(** One statement of the goroutine running [Start]; [None] when it blocks
    (a [Wait] on a non-zero counter), has returned, or is at the [select],
    which [select_step] takes. *)
Definition coord_step (w : World) (s : System) : option System :=
  let b := blaster s in
  match at_pc s with
  | PNewWriter => Some (goto PLoadConfig s)
  | PLoadConfig =>
      let s := emit EvLoadConfigViper (upd (set_config (loadConfigViper w).1) s) in
      match (loadConfigViper w).2 with
      | Some e => Some (goto (PReturn (Some e)) s)
      | None => Some (goto PCheckData s)
      end
  | PCheckData =>
      if decide (Data (config b) = "")
      then Some (goto (PReturn (Some no_data_file)) s)
      else Some (goto POpenDataFile s)
  | POpenDataFile =>
      let s := emit EvOpenDataFile s in
      match (openDataFile w).2 with
      | Some e => Some (goto (PReturn (Some e)) s)
      | None => Some (goto PDeferCloseData s)
      end
  | PDeferCloseData =>
      Some (goto POpenLog
              (set_defers (CloseDataFile :: defers s)
                 (upd (set_dataHeaders (openDataFile w).1) s)))
  | POpenLog =>
      let s := emit EvOpenLogAndInit s in
      match openLogAndInit w with
      | Some e => Some (goto (PReturn (Some e)) s)
      | None => Some (goto PDeferFlushLog s)
      end
  | PDeferFlushLog =>
      Some (goto PRateInput (set_defers (FlushAndCloseLog :: defers s) s))
  | PRateInput => Some (goto PAddSegment s)
  | PAddSegment => Some (goto (PStartLoop TickerLoop) (emit EvAddSegment s))
  | PStartLoop c => Some (goto (next_loop c) (emit (EvStartLoop c) s))
  | PRatePrompt =>
      Some (goto PSelect (emit EvPrintRatePrompt (upd (write [RatePrompt]) s)))
  | PSelect => None
  | PSayWaitingWorkers =>
      Some (goto PWorkerWait
              (upd (write [Line "Waiting for workers to finish..."]) s))
  | PWorkerWait =>
      let n := wg_counter WorkerWait b in
      if decide (n = 0%nat)
      then Some (goto PSayWorkersFinished (emit (EvWait WorkerWait n) s))
      else None
  | PSayWorkersFinished =>
      Some (goto PCloseWorkersFinished
              (upd (write [Line "All workers finished."]) s))
  | PCloseWorkersFinished =>
      if ch_closed (workersFinishedChannel b)
      then None                   (* closing a closed channel panics *)
      else Some (goto PSayWaitingProcesses
                   (emit EvCloseWorkersFinished
                      (upd (set_workersFinishedChannel
                              (chan_close (workersFinishedChannel b))) s)))
  | PSayWaitingProcesses =>
      Some (goto PMainWait
              (upd (write [Line "Waiting for processes to finish..."]) s))
  | PMainWait =>
      let n := wg_counter MainWait b in
      if decide (n = 0%nat)
      then Some (goto PSayProcessesFinished (emit (EvWait MainWait n) s))
      else None
  | PSayProcessesFinished =>
      Some (goto PSummary (upd (write [Line "All processes finished."]) s))
  | PSummary =>
      Some (goto (PReturn None) (emit EvSummary (upd (write (summary b)) s)))
  | PReturn r =>
      match defers s with
      | d :: rest => Some (emit (EvDeferred d) (set_defers rest s))
      | [] => Some (goto (PDone r) (emit (EvReturn r) s))
      end
  | PDone _ => None
  end.
(** A reporter that [New] built is fit to flush, and stays so. *)
Lemma constructed_fit r : constructed r → is_Some (cn r) ∧ labels_match r.
Proof.
  intros [Hp Hc]. split; [done|]. unfold labels_match. by rewrite Hp, length_fmap.
Qed.

Lemma flush_keeps_fit (σ : Store) r :
  is_Some (cn r) → labels_match r →
  NoDup (σ (registry r)).*1 → Forall (λ e, answers_in_full e.2) (σ (registry r)) →
  is_Some (cn (Flush σ r).2) ∧ labels_match (Flush σ r).2.
Proof.
  intros Hc Hl Hnd Ha.
  destruct (flush_table σ r Hc Hl Hnd Ha) as (r' & Hrun & _ & _ & Hu & Hc').
  rewrite Hrun. simpl. split; [done|].
  destruct Hu as (_ & _ & _ & _ & Hq & Hp & _).
  unfold labels_match. by rewrite Hp, Hq.
Qed.

(** ** The tests of the repository, replayed *)

(** [int64(f)] drops the fraction, towards zero. *)
Example to_int64_truncates :
  Float64.to_int64 1.9 = 1 ∧ Float64.to_int64 (-1.9) = -1 ∧
  Float64.to_int64 1900000.75 = 1900000 ∧ Float64.to_int64 0.5 = 0.
Proof. by vm_compute. Qed.

(** [%.2f] and [%f] round the exact binary value, ties to even. *)
Example format_f_rounds :
  Float64.format_f 2 0.125 = "0.12" ∧ Float64.format_f 2 0.375 = "0.38" ∧
  Float64.format_f 2 99.9 = "99.90" ∧ Float64.format_f 6 55.55 = "55.550000" ∧
  Float64.format_f 2 (-0.001) = "-0.00".
Proof. by vm_compute. Qed.

Example TestNew_WithDefaultOptions :
  ∃ r, New Fixtures.dial 32 [] = Returned (inl r) ∧
       addr r = "127.0.0.1:8125" ∧ registry r = DefaultRegistry ∧
       p r = [".pct-50.00"; ".pct-75.00"; ".pct-95.00"; ".pct-99.00"; ".pct-99.90"].
Proof. eexists. split; [vm_compute; reflexivity|]. by vm_compute. Qed.

Example TestNew_dial_fails :
  New Fixtures.dial_down 32 [WithPrefix "svc"] = Returned (inr "dial udp: lookup failed").
Proof. by vm_compute. Qed.

Example TestNew_no_percentiles :
  ∃ r, New Fixtures.dial 1 [WithPercentiles []] = Returned (inl r) ∧ p r = [].
Proof. eexists. split; [vm_compute; reflexivity|]. done. Qed.

Example TestReporter_FlushGauge :
  samples_sent (Flush (Fixtures.store [("foo", Gauge 100)]) Fixtures.reporter).2
  = [statsd.GaugeSample "foo" 100 [] 1].
Proof. by vm_compute. Qed.

Example TestReporter_FlushHistogram :
  samples_sent
    (Flush (Fixtures.store [("foo", Histogram Fixtures.histogram)]) Fixtures.reporter).2
  = [statsd.GaugeSample "foo.count" 2 [] 1;
     statsd.GaugeSample "foo.max" 11 [] 1;
     statsd.GaugeSample "foo.min" 1 [] 1;
     statsd.GaugeSample "foo.mean" 6 [] 1;
     statsd.GaugeSample "foo.stddev" 5 [] 1;
     statsd.GaugeSample "foo.var" 25 [] 1;
     statsd.GaugeSample "foo.pct-50.00" 6 [] 1;
     statsd.GaugeSample "foo.pct-75.00" 11 [] 1;
     statsd.GaugeSample "foo.pct-95.00" 11 [] 1;
     statsd.GaugeSample "foo.pct-99.00" 11 [] 1;
     statsd.GaugeSample "foo.pct-99.90" 11 [] 1].
Proof. by vm_compute. Qed.

(** The values of [TestReporter_FlushTimer] as they read on the wire, with
    six decimals. *)
Example TestReporter_FlushTimer :
  (λ s, match s with
        | statsd.GaugeSample n v _ _ => n +:+ ":" +:+ Float64.format_f 6 v +:+ "|g"
        | statsd.CountSample n v _ _ => n +:+ ":" +:+ pretty v +:+ "|c"
        end) <$>
  samples_sent (Flush (Fixtures.store [("foo", Timer Fixtures.timer)]) Fixtures.reporter).2
  = ["foo.count:10.000000|g"; "foo.max:10.000000|g"; "foo.min:1.000000|g";
     "foo.mean:1.900000|g"; "foo.stddev:2.700000|g";
     "foo.pct-50.00:1.000000|g"; "foo.pct-75.00:1.000000|g";
     "foo.pct-95.00:10.000000|g"; "foo.pct-99.00:10.000000|g";
     "foo.pct-99.90:10.000000|g"].
Proof. by vm_compute. Qed.

(** A reporter whose label cache is longer than its percentile list, which
    [New] never builds, panics in the percentile loop. *)
Example label_cache_too_long_panics :
  ∃ r', submit_metric "foo" (Histogram Fixtures.histogram)
          (set_p [".pct-50.00"; ".pct-75.00"] (set_percentiles [0.5%float] Fixtures.reporter))
        = (Panicked "index out of range", r').
Proof. eexists. vm_compute. reflexivity. Qed.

# PROBLEM DETAILS:
From the records above, reproduce exactly the lines from the one with "PDone _ => None" to the one with "intros Hc Hl Hnd Ha.", both included, and no others.

# REPLY TO THE TASK:
  | PDone _ => None
  end.
(** A reporter that [New] built is fit to flush, and stays so. *)
Lemma constructed_fit r : constructed r → is_Some (cn r) ∧ labels_match r.
Proof.
  intros [Hp Hc]. split; [done|]. unfold labels_match. by rewrite Hp, length_fmap.
Qed.

Lemma flush_keeps_fit (σ : Store) r :
  is_Some (cn r) → labels_match r →
  NoDup (σ (registry r)).*1 → Forall (λ e, answers_in_full e.2) (σ (registry r)) →
  is_Some (cn (Flush σ r).2) ∧ labels_match (Flush σ r).2.
Proof.
  intros Hc Hl Hnd Ha.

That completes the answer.